Niyitegeka, the Makerere lecturer, talked about how his students grew up in a wired world but are taught using analog methods. Mildly interesting, in my view, but also something that I find hard to consider relevant for Uganda, where some 90% of the population doesn't have access to electrification. The best part of Niyitegeka's presentation was him saying that students' attention is lost after 15 minutes, that students can't be reached with just a Powerpoint, but that video is required. This, of course, was supported by his Powerpoint (though, truth be told, his presentation was only 15 minutes long).
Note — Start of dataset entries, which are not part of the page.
(* ===== verification/AutoStop.v ===== *)
(** AutoStop: the package installer and the auto-stop watcher of
    service/hostContainerService.go. *)

From S2P Require Import Fixtures ManagerProps.
From S2P Require Export ManagerFacts.

Section Installer.
Context {PG : Postgres} (env : Env).

Definition exec_calls (id exec_id : string) (cmd : list string) : list DockerCall :=
  [ContainerExecCreate id cmd false false; ContainerExecAttach exec_id false; ExecReadOutput exec_id].

(** The daemon accepts every call (commands may still exit with any code). *)
Definition daemon_up : Prop := forall n c, is_ok (e_docker env n c) = true.

Lemma wp_docker_up c w : daemon_up ->
  wp env (perform (EDocker c)) (fun r w' => is_ok r = true /\ calls w [c] w') w.
Proof. intros Hup. apply wp_perform. split; [apply Hup|]. by eapply calls_one. Qed.

Lemma wp_execInContainer_up id cmd w : daemon_up ->
  wp env (execInContainer id cmd)
    (fun r w' => r = Ok tt /\ exists exec_id, calls w (exec_calls id exec_id cmd) w') w.
Proof.
  intros Hup. eapply wp_seq; [by apply wp_docker_up|]. intros [x|e] w1 [H1 C1]; [|done].
  eapply wp_seq; [by apply wp_docker_up|]. intros [y|e] w2 [H2 C2]; [|done].
  eapply wp_seq; [by apply wp_docker_up|]. intros [z|e] w3 [H3 C3]; [|done].
  apply wp_ret. split; [done|]. exists x.
  apply (calls_trans _ [_] w1); [done|]. by apply (calls_trans _ [_] w2).
Qed.

(** With a daemon that accepts the calls, [installPackages] always settles
    on the first package manager of its list: the exit code of
    [command -v apt-get] is not looked at, so apt-get is run, and reported as
    a success, in every image. *)
Theorem installPackages_always_apt id packages w : daemon_up ->
  exists e1 e2,
    (run env (installPackages id packages) w).1 = Ok tt /\
    calls w (exec_calls id e1 ["sh"; "-c"; "command -v apt-get"] ++
             exec_calls id e2 ["sh"; "-c"; cat ["apt-get update && apt-get install -y ";
                                                Join " " packages]])
      (run env (installPackages id packages) w).2.
Proof.
  intros Hup. refine (wp_run _ _ (fun r w' => exists e1 e2, r = Ok tt /\ _ w') _ _ _ _ (surjective_pairing _)).
  eapply wp_seq; [by apply wp_execInContainer_up|]. intros r w1 (-> & e1 & C1).
  eapply wp_mono; [by apply wp_execInContainer_up|]. intros r w2 (-> & e2 & C2).
  exists e1, e2. split; [done|]. by eapply calls_trans.
Qed.
End Installer.

Lemma installPackages_always_apt_witness :
  daemon_up env_ok /\ exists e1 e2, calls fixture_world
    (exec_calls "c-1" e1 ["sh"; "-c"; "command -v apt-get"] ++
     exec_calls "c-1" e2 ["sh"; "-c"; "apt-get update && apt-get install -y tree"])
    (run env_ok (installPackages "c-1" ["tree"]) fixture_world).2.
Proof.
  assert (daemon_up env_ok) as Hup by (intros n c; reflexivity). split; [exact Hup|].
  destruct (installPackages_always_apt env_ok "c-1" ["tree"] fixture_world Hup) as (e1 & e2 & _ & H).
  exists e1, e2. exact H.
Defined.

Section AutoStop.
Context {PG : Postgres} (env : Env) (cm : ContainerManager).

Lemma run_world_ok {A} (p : Prog A) w : world_ok w -> world_ok (run env p w).2.
Proof. apply run_invariant, run_eff_ok. Qed.

Lemma wp_world_ok {A} (p : Prog A) Q w : world_ok w ->
  wp env p Q w -> wp env p (fun a w' => Q a w' /\ world_ok w') w.
Proof.
  intros Hok Hp. apply wp_and; [done|]. apply (run_world_ok p) in Hok.
  by apply (wp_intro env p (fun _ => world_ok)).
Qed.

(** What a pass of the watcher may do to the container [i]. *)
Definition stopped_if_expired (cutoff : Z) (i : Z) (row row' : container_row) : Prop :=
  row' = row \/ (running_before cutoff i row = true /\ row' = set_c_status "stopped" row).

(** The tables differ from [db0] only in containers stopped for being expired. *)
Definition only_expired (cutoff : Z) (db0 db : DB) : Prop :=
  exists rows, db = set_containers rows db0 /\
    forall i, option_relation (stopped_if_expired cutoff i) (fun _ => False) (fun _ => False)
                (containers db0 !! i) (rows !! i).

Lemma only_expired_stop cutoff db0 db i row row0 :
  only_expired cutoff db0 db -> containers db !! i = Some row ->
  containers db0 !! i = Some row0 -> running_before cutoff i row0 = true ->
  only_expired cutoff db0 (set_row i (set_c_status "stopped" row) db).
Proof.
  intros (rows & -> & Hrel) Hrow Hrow0 Hexp. simpl in Hrow.
  eexists. split; [reflexivity|]. intros j. simpl. destruct (decide (i = j)) as [<-|Hne].
  - rewrite lookup_insert_eq, Hrow0. simpl. right. split; [done|].
    specialize (Hrel i). rewrite Hrow0, Hrow in Hrel. simpl in Hrel.
    destruct Hrel as [->|[_ ->]]; [done|by destruct row0].
  - by rewrite lookup_insert_ne.
Qed.

Lemma only_expired_refl cutoff db : only_expired cutoff db db.
Proof.
  exists (containers db). split; [by rewrite set_containers_id|].
  intros i. destruct (containers db !! i); simpl; [by left|done].
Qed.

(** The start times of the containers the watcher selects. *)
Definition expired_list (w : World) (cutoff : Z) (l : list ContainerInfo) : Prop :=
  forall c, c ∈ l -> exists i row, containers (w_db w) !! i = Some row /\
    running_before cutoff i row = true /\ scan_container (i, row) = Ok c.

Lemma scan_all_elem {X B} (f : X -> result B) l r : scan_all f l = Ok r ->
  forall b, b ∈ r -> exists x, x ∈ l /\ f x = Ok b.
Proof.
  revert r. induction l as [|x l IH]; intros r; simpl.
  { intros [= <-] b Hb. by apply elem_of_nil in Hb. }
  destruct (f x) as [y|] eqn:E; simpl; [|done].
  destruct (scan_all f l) as [r'|]; simpl; [|done].
  intros [= <-] b [->|Hb]%elem_of_cons; [by exists x; split; [left|]|].
  destruct (IH _ eq_refl b Hb) as (x' & Hx' & ?). exists x'. by split; [right|].
Qed.

Lemma wp_expired maxAge w :
  wp env (GetRunningContainersOlderThan Pool maxAge) (fun r w' => outside w w' /\
    exists now, match r with Ok l => expired_list w (now - maxAge) l | Err _ => True end) w.
Proof.
  eapply wp_seq; [apply wp_now|]. intros now w1 [O1 T1].
  eapply wp_seq; [by apply wp_pool_read|]. intros [rows|e] w2 (O2 & T2 & H2); apply wp_ret.
  2:{ split; [by rewrite O1|]. by exists now. }
  split; [by rewrite O1|]. exists now.
  destruct (scan_all scan_container rows) as [l|e] eqn:Hl; [|done].
  intros c Hc. destruct (scan_all_elem _ _ _ Hl _ Hc) as ([i row] & Hin & Hs).
  destruct H2 as [c0 H2]. simpl in H2. injection H2 as <-.
  apply elem_of_tselect in Hin as [Hrow Hexp]. rewrite (out_db _ _ O1) in Hrow. eauto.
Qed.

Definition same_bus (w w' : World) : Prop :=
  b_chans (w_bus w') = b_chans (w_bus w) /\ b_subs (w_bus w') = b_subs (w_bus w).

(** The tables and the bus during a pass that started in [w]. *)
Record passing (w : World) (cutoff : Z) (w' : World) : Prop := {
  ps_ok : world_ok w';
  ps_db : only_expired cutoff (w_db w) (w_db w');
  ps_bus : subs_of (w_bus w) "" = [] -> same_bus w w';
}.

Lemma wp_publish_nobody u n w : world_ok w ->
  wp env (perform (EPublish u n)) (fun _ w' => w_db w' = w_db w /\
    (subs_of (w_bus w) u = [] -> same_bus w w')) w.
Proof.
  intros Hok. apply wp_perform. simpl.
  destruct (Publish_spec u n (w_bus w) (ok_bus _ Hok)) as (b' & -> & Hb & _ & Hc).
  split; [done|]. intros Hs. split; [|done]. apply map_eq. intros ch. simpl. rewrite Hc, Hs.
  rewrite decide_False; [done|]. intros H. by apply elem_of_nil in H.
Qed.

Lemma wp_auto_stop_one w cutoff c l w1 : world_ok w ->
  expired_list w cutoff l -> c ∈ l -> passing w cutoff w1 ->
  wp env (auto_stop_one c) (fun _ => passing w cutoff) w1.
Proof.
  intros Hok Hl Hc Hp. destruct (Hl c Hc) as (i & row & Hrow & Hexp & Hs).
  pose proof (scan_container_Ok _ _ _ Hs) as (_ & Hid & _ & _ & _ & _ & _ & Huser & _).
  eapply wp_seq; [apply wp_world_ok; [apply Hp|by apply wp_stop, Hp]|].
  intros [u|e] w2 [H2 Hok2].
  2:{ apply wp_ret. destruct Hp as [_ Hp Hb], H2 as [D2 _ B2]. split; [done|by rewrite D2|].
      unfold same_bus. by rewrite B2. }
  destruct H2 as (info & i' & row1 & row2 & (Hi' & Hrow1 & _) & -> & [D2 _ B2] & _).
  assert (Some i' = Some i) as [= ->].
  { rewrite <- Hi'. apply (found_project_id (w_db w) (ProjectID c) c i row); [apply Hok|].
    split; [|done]. rewrite Hid. apply bigint_text_cast.
    pose proof (wf_containers_key _ (ok_db _ Hok) i row Hrow) as Hk. unfold serial_key in Hk. lia. }
  assert (only_expired cutoff (w_db w) (w_db w2)) as Hdb2.
  { rewrite D2. eapply only_expired_stop; [apply Hp|done..]. }
  eapply wp_seq; [apply wp_world_ok; [done|apply wp_now]|]. intros now w3 [[O3 _] Hok3].
  eapply wp_mono; [by apply wp_world_ok, wp_publish_nobody|].
  intros [] w4 [(D4 & H4) Hok4]. destruct O3 as [O31 _ _ O34].
  split; [done|by rewrite D4, O31|]. intros Hsub. rewrite Huser in H4.
  destruct (ps_bus _ _ _ Hp Hsub) as [C1 S1].
  destruct H4 as [C4 S4]; [unfold subs_of; by rewrite O34, B2, S1|].
  split; [by rewrite C4, O34, B2|by rewrite S4, O34, B2].
Qed.

Lemma passing_outside w w' cutoff : world_ok w' -> outside w w' -> passing w cutoff w'.
Proof.
  intros Hok [D _ _ B]. split; [done|rewrite D; apply only_expired_refl|].
  intros _. split; by rewrite B.
Qed.

Lemma wp_pass w : world_ok w ->
  wp env (checkAndStopExpiredContainers cm)
    (fun _ w' => exists now, passing w (now - cm_autoStopTimeout cm) w') w.
Proof.
  intros Hok. eapply wp_seq; [apply wp_world_ok; [done|apply wp_expired]|].
  intros [l|e] w1 [(O1 & now & H1) Hok1].
  2:{ apply wp_ret. exists now. by apply passing_outside. }
  eapply wp_mono.
  - apply (wp_for_each env l auto_stop_one (passing w (now - cm_autoStopTimeout cm))).
    + intros c w2 Hc Hp. by eapply wp_auto_stop_one.
    + by apply passing_outside.
  - intros u w2 Hp. by exists now.
Qed.


(** The watcher's notifications reach no user: the query it reads the
    containers with does not select user_id, so each notification is published
    for the empty user ID, and the channels of all subscribers are unchanged. *)
Theorem auto_stop_notifies_nobody w : world_ok w -> subs_of (w_bus w) "" = [] ->
  same_bus w (run env (checkAndStopExpiredContainers cm) w).2.
Proof.
  intros Hok Hsub. destruct (wp_elim _ _ _ _ (wp_pass w Hok)) as [now H]. by apply H.
Qed.
End AutoStop.

(** Some container is stopped in this run, and its owner is listening. *)
Definition late_env : Env :=
  {| e_sql := e_sql env_ok; e_docker := e_docker env_ok; e_fs := e_fs env_ok; e_tar := e_tar env_ok;
     e_mail := e_mail env_ok; e_now := fun _ => 31 * Minute; e_uuid := e_uuid env_ok;
     e_rand := e_rand env_ok; e_sys := e_sys env_ok |}.
Definition listening_world : World := set_w_bus (Subscribe "1" empty_bus).2 fixture_world.

Lemma listening_world_ok : world_ok listening_world.
Proof.
  destruct fixture_world_ok as [H1 H2 H3]. split; [exact H1|apply Subscribe_inv, empty_bus_inv|exact H3].
Qed.


Lemma auto_stop_notifies_nobody_witness :
  let w' := (run late_env (checkAndStopExpiredContainers fixture_manager) listening_world).2 in
  (c_status <$> containers (w_db w') !! 1) = Some "stopped" /\ same_bus listening_world w'.
Proof.
  intros w'. split; [vm_compute; reflexivity|].
  apply (auto_stop_notifies_nobody late_env fixture_manager listening_world listening_world_ok).
  vm_compute. reflexivity.
Defined.
(** [ResetCircuit] succeeds only for a container of the calling user; it
    then closes the circuit, zeroes the counter and the OOM flag of that row,
    and touches no other; otherwise nothing changes. *)
Theorem ResetCircuit_owner userID projectID w r w' :
  run env (ResetCircuit userID projectID) w = (r, w') -> reset_post w userID projectID r w'.
Proof.
  intros Hr. apply (wp_run env (ResetCircuit userID projectID) (reset_post w userID projectID) w); [|done].
  eapply wp_seq; [by wp_pool_call|]. intros r1 w1 (_ & _ & _ & _ & [(err & _ & -> & D1)|(_ & -> & D1)]);
    [by apply wp_ret|]. apply wp_ret. unfold reset_post.
  simpl in *. unfold sql_reset_circuit, with_bigint, update_containers in *.
  destruct (to_bigint projectID) as [i|]; [|done]. destruct (to_bigint userID) as [u|]; [|done].
  simpl in *. destruct (tcount (owned_by i u) (containers (w_db w))) eqn:Hn.
  - rewrite D1, tupdate_none; [apply set_containers_id|]. by apply tcount_zero.
  - destruct (containers (w_db w) !! i) as [row|] eqn:Hrow.
    2:{ exfalso. assert (tcount (owned_by i u) (containers (w_db w)) = 0%nat); [|lia].
        apply tcount_zero. intros k r0 Hk. unfold owned_by.
        destruct (bool_decide_reflect (k = i)) as [->|]; [congruence|done]. }
    destruct (decide (c_user_id row = u)) as [Hu|Hu].
    2:{ exfalso. assert (tcount (owned_by i u) (containers (w_db w)) = 0%nat); [|lia].
        apply tcount_zero. intros k r0 Hk. unfold owned_by.
        destruct (bool_decide_reflect (k = i)) as [->|]; [|done]. simpl.
        apply bool_decide_eq_false. congruence. }
    exists i, u, row. do 4 (split; [done|]). rewrite D1. unfold set_row. f_equal.
    apply map_eq. intros k. rewrite lookup_tupdate, lookup_insert. unfold owned_by.
    case_decide as Hk; [subst k|].
    + rewrite Hrow. simpl. by rewrite !bool_decide_eq_true_2.
    + destruct (containers (w_db w) !! k); [|done]. simpl. by rewrite bool_decide_eq_false_2.
Qed.
End Budget.

(** * Concrete runs *)

Lemma fixture_counts_ok : counts_ok (w_db fixture_world).
Proof.
  assert (counts_ok seed_db) as H by (intros k r Hk; simpl in Hk; by rewrite lookup_empty in Hk).
  simpl. unfold fixture_db. revert H. generalize seed_db. induction fixture_stmts as [|cs l IH]; [done|].
  intros db H. simpl. by apply IH, exec_counts.
Qed.

Lemma HandleCrash_refines_breaker_witness :
  let r := run env_ok (HandleCrash "c-1" 137) fixture_world in
  r.1 = Some tt /\ docker_calls (w_trace r.2) = [ContainerRestart "c-1" (Some 10)] /\
  exists tr, w_trace r.2 = tr /\ breaker_step env_ok (w_db fixture_world) "c-1" tr (containers (w_db r.2)).
Proof.
  intros r.
  destruct (HandleCrash_refines_breaker env_ok "c-1" 137 fixture_world r.1 r.2 fixture_counts_ok
    (surjective_pairing _)) as (Ho & _ & _ & tr & Ht & Hs).
  split; [exact Ho|]. split; [vm_compute; reflexivity|]. exists tr. split; [exact Ht|exact Hs].
Defined.

Definition die_message : EventMessage :=
  {| em_Action := "die"; em_ActorID := "c-1"; em_exitCode := "137" |}.


Lemma Start_dispatches_all_witness :
  let items := [SError; SMessage die_message; SError; SDone; SMessage die_message] in
  (length items < 6)%nat /\ Start 6 items = [HandleCrash "c-1" 137].
Proof.
  intros items. split; [simpl; lia|].
  rewrite (Start_dispatches_all items 6) by (simpl; lia). reflexivity.
Defined.


Lemma ResetCircuit_owner_witness :
  let r := run env_ok (ResetCircuit "1" "1") fixture_world in
  let r' := run env_ok (ResetCircuit "2" "1") fixture_world in
  r.1 = Ok tt /\ reset_post fixture_world "1" "1" r.1 r.2 /\
  is_ok r'.1 = false /\ reset_post fixture_world "2" "1" r'.1 r'.2.
Proof.
  intros r r'. split; [vm_compute; reflexivity|].
  split; [exact (ResetCircuit_owner env_ok "1" "1" fixture_world r.1 r.2 (surjective_pairing _))|].
  split; [vm_compute; reflexivity|].
  exact (ResetCircuit_owner env_ok "2" "1" fixture_world r'.1 r'.2 (surjective_pairing _)).
Defined.
(* ===== verification/Websocket.v ===== *)
(** Websocket: the handlers of websocket/.  The origin check of the upgrader, the
    log stream (logsHandler.go), the metrics stream (metricHandler.go) and the
    terminal (terminalHandler.go).

    The frames a client or a container sends are arguments; whether the [n]-th
    write on the connection fails is the argument [fails]. *)

From S2P Require Import Fixtures.
From S2P Require Export Http ContainerManager Middleware.

Open Scope prog_scope.

(** * The upgrade *)

Definition parseAllowedOrigins (raw : string) : gset string :=
  list_to_set (filter (fun o => o <> "") (map TrimSpace (Split "," raw))).

(** [allowed]: the value of ALLOWED_ORIGINS. *)
Definition CheckOrigin (allowed : string) (rq : Request) : bool :=
  let origin := header rq "Origin" in
  if bool_decide (origin = "") then true
  else bool_decide (origin ∈ parseAllowedOrigins allowed).

(** gorilla/websocket: what else [Upgrade] asks of a request. *)
Class WsLib := handshake : Request -> result unit.

Definition Upgrade `{WsLib} (allowed : string) (rq : Request) : result unit :=
  if CheckOrigin allowed rq then handshake rq
  else Err (ErrText "websocket: request origin not allowed by Upgrader.CheckOrigin").

(** How a handler ended: refused before the upgrade, refused by [Upgrade] (which
    sends the reply itself), panicked, or closed after sending [sent]. *)
Inductive WsEnd (M : Type) :=
| WsRefused (r : Reply)
| WsNotUpgraded
| WsPanicked (sent : list M)
| WsClosed (sent : list M).
Arguments WsRefused {M} r.
Arguments WsNotUpgraded {M}.
Arguments WsPanicked {M} sent.
Arguments WsClosed {M} sent.

(** * Logs *)

Record logEntry := {
  le_ID : string;
  le_Timestamp : string;
  le_Stream : string;
  le_Message : string;
}.

(** The connection and the counter that the two writers share. *)
Record LogConn := {
  lc_seq : Z;
  lc_sent : list logEntry;
  lc_attempts : nat;
}.
Definition new_log_conn : LogConn := {| lc_seq := 0; lc_sent := []; lc_attempts := 0 |}.

Section Streams.
Context (fails : nat -> bool).

Definition write_failed : GoError := ErrText "websocket: write failed".

(** [w.conn.WriteJSON(entry)] *)
Definition WriteJSON (entry : logEntry) (c : LogConn) : result unit * LogConn :=
  if fails (lc_attempts c)
  then (Err write_failed, {| lc_seq := lc_seq c; lc_sent := lc_sent c; lc_attempts := S (lc_attempts c) |})
  else (Ok tt, {| lc_seq := lc_seq c; lc_sent := lc_sent c ++ [entry]; lc_attempts := S (lc_attempts c) |}).

(** [w.seq.Add(1)] *)
Definition seq_Add (c : LogConn) : Z * LogConn :=
  let n := wrap_i64 (lc_seq c + 1) in
  (n, {| lc_seq := n; lc_sent := lc_sent c; lc_attempts := lc_attempts c |}).

(** The loop of [Write] over the lines; [now n] is the clock at the [n]-th write. *)
Fixpoint write_lines (now : nat -> Z) (stream : string) (lines : list string) (c : LogConn)
    : result unit * LogConn :=
  match lines with
  | [] => (Ok tt, c)
  | line :: lines' =>
      if bool_decide (line = "") then write_lines now stream lines' c
      else
        let '(n, c1) := seq_Add c in
        let entry := {| le_ID := itoa n; le_Timestamp := RFC3339 (now (lc_attempts c1));
                        le_Stream := stream; le_Message := line |} in
        match WriteJSON entry c1 with
        | (Ok _, c2) => write_lines now stream lines' c2
        | (Err e, c2) => (Err e, c2)
        end
  end.

(** [wsLogWriter.Write]: the bytes consumed. *)
Definition wsLogWriter_Write (now : nat -> Z) (stream p : string) (c : LogConn) : result Z * LogConn :=
  match write_lines now stream (Split (ascii_of_nat 10) (TrimRightNewline p)) c with
  | (Ok _, c') => (Ok (Z.of_nat (String.length p)), c')
  | (Err e, c') => (Err e, c')
  end.

(** The writes of [stdcopy.StdCopy]: each frame goes to the writer of its
    stream, and the first error ends the copy. *)
Fixpoint StdCopy (now : nat -> Z) (frames : list (bool * string)) (c : LogConn) : LogConn :=
  match frames with
  | [] => c
  | (stderr, p) :: frames' =>
      match wsLogWriter_Write now (if stderr then "stderr" else "stdout") p c with
      | (Ok _, c') => StdCopy now frames' c'
      | (Err _, c') => c'
      end
  end.

Definition Logs_WsHandler `{Postgres} `{WsLib} (allowed : string) (rq : Request) (now : nat -> Z)
    (frames : list (bool * string)) : Prog (WsEnd logEntry) :=
  if bool_decide (var rq "project_id" = "")
  then Ret (WsRefused (RespondError "project_id requis" StatusBadRequest))
  else match Upgrade allowed rq with
       | Err _ => Ret WsNotUpgraded
       | Ok _ =>
           reader <- StreamLogs (var rq "project_id") ;;
           match reader with
           | Err _ => Ret (WsClosed [])
           | Ok _ => Ret (WsClosed (lc_sent (StdCopy now frames new_log_conn)))
           end
       end.

(** * Metrics *)

(** [container.StatsResponse], the fields the code reads; the counters are
    [uint64], [OnlineCPUs] is [uint32]. *)
Record StatsResponse := {
  sr_Read : Z;
  sr_TotalUsage : Z;
  sr_PreTotalUsage : Z;
  sr_SystemUsage : Z;
  sr_PreSystemUsage : Z;
  sr_OnlineCPUs : Z;
  sr_MemoryUsage : Z;
  sr_MemoryLimit : Z;
  sr_InactiveFile : Z;
}.

(** [CPU] is the [uint64] before its conversion to [float64]. *)
Record MetricsSnapshot := {
  ms_Timestamp : Z;
  ms_CPU : Z;
  ms_MemoryUsed : Z;
  ms_MemoryTotal : Z;
  ms_NetworkRx : Z;
  ms_NetworkTx : Z;
  ms_BlockRead : Z;
  ms_BlockWrite : Z;
}.

(** [None]: the integer division by zero panics. *)
Definition buildSnapshot (current : StatsResponse) : option MetricsSnapshot :=
  let deltaTotalUsage := wrap_u64 (sr_TotalUsage current - sr_PreTotalUsage current) in
  let deltaSystemCpuUsage := wrap_u64 (sr_SystemUsage current - sr_PreSystemUsage current) in
  if bool_decide (deltaSystemCpuUsage = 0) then None
  else
    let cpu := wrap_u64 (wrap_u64 (deltaTotalUsage / deltaSystemCpuUsage * sr_OnlineCPUs current) * 100) in
    Some {| ms_Timestamp := sr_Read current; ms_CPU := cpu;
            ms_MemoryUsed := wrap_u64 (sr_MemoryUsage current - sr_InactiveFile current);
            ms_MemoryTotal := sr_MemoryLimit current; ms_NetworkRx := 0; ms_NetworkTx := 0;
            ms_BlockRead := 0; ms_BlockWrite := 0 |}.

(** The loop: [None] is a frame that does not decode. *)
Fixpoint metrics_loop (n : nat) (samples : list (option StatsResponse)) (sent : list MetricsSnapshot)
    : WsEnd MetricsSnapshot :=
  match samples with
  | [] | None :: _ => WsClosed sent
  | Some v :: samples' =>
      match buildSnapshot v with
      | None => WsPanicked sent
      | Some snapshot =>
          if fails n then WsClosed sent else metrics_loop (S n) samples' (sent ++ [snapshot])
      end
  end.

Definition Metric_WsHandler `{WsLib} (allowed : string) (rq : Request) (samples : list (option StatsResponse))
    : Prog (WsEnd MetricsSnapshot) :=
  if bool_decide (query rq "containerId" = "")
  then Ret (WsRefused (RespondError "containerId requis" StatusBadRequest))
  else match Upgrade allowed rq with
       | Err _ => Ret WsNotUpgraded
       | Ok _ =>
           opened <- GetMetricOfContainer (query rq "containerId") ;;
           match opened with
           | Err _ => Ret (WsClosed [])
           | Ok _ => Ret (metrics_loop 0 samples [])
           end
       end.

(** * Terminal *)

Record resizeMsg := {
  rz_Type : string;
  rz_Cols : Z;
  rz_Rows : Z;
}.

(** A [uint]. *)
Definition dec_uint : Decode Z := fun cur j =>
  match j with
  | JInt z => if bool_decide (0 <= z < 2 ^ 64) then Ok z else Err type_error
  | JNull => Ok cur
  | _ => Err type_error
  end.

Definition dec_resizeMsg : Decode resizeMsg := dec_struct (fun cur m =>
  result_bind (dec_field "type" dec_string (rz_Type cur) m) (fun t =>
  result_bind (dec_field "cols" dec_uint (rz_Cols cur) m) (fun c =>
  result_map (fun r => {| rz_Type := t; rz_Cols := c; rz_Rows := r |})
    (dec_field "rows" dec_uint (rz_Rows cur) m)))).

(** A message: its bytes, and the document they hold if they are JSON. *)
Record Message := {
  msg_data : string;
  msg_json : result Json;
}.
Ruhero, with his company providing news updates to mobile subscribers, kicked off a long debate on why so few mobile apps are built and used in Uganda. Later, Kitaka divulged that it's estimated that only 1% of Uganda's phones are Android or iPhone, which, to me, makes it clear that the market is way too small to support locally relevant apps which have no international context. Kitaka suggested that, to monetize usage of mobile applications for the 95% of basic cell phones, it wasn't necessary that the end user paid, as there are other sources of income, suggesting the telcos should play a role in financing new apps and applications.
Though this was received reasonably well by the crowd, both in the room and for those using the hashtag #momokla, I was hearing a description of the model perpetuated by many of the world's NGOs for the last half century, which by many individuals are not considered to have been too successful.

Ruhero, whom I can't find on Twitter, said he wanted an app that would mix location based services and social networking. For a second, then, I was wondering if I had stepped back in time, myself being an avid FourSquare user, the only location based social network with some, though very limited, traction here in Uganda.

I's good to see events like this raking off in Kampala. Listening to what the speakers have to say is nice, but the mingling and networking afterwards is what's important, and lots of that happened as well.
With the Linux User Group and the Google Technologies User Group, both facilitated by Google, it's nice to see there truly is a tech buzz in Uganda.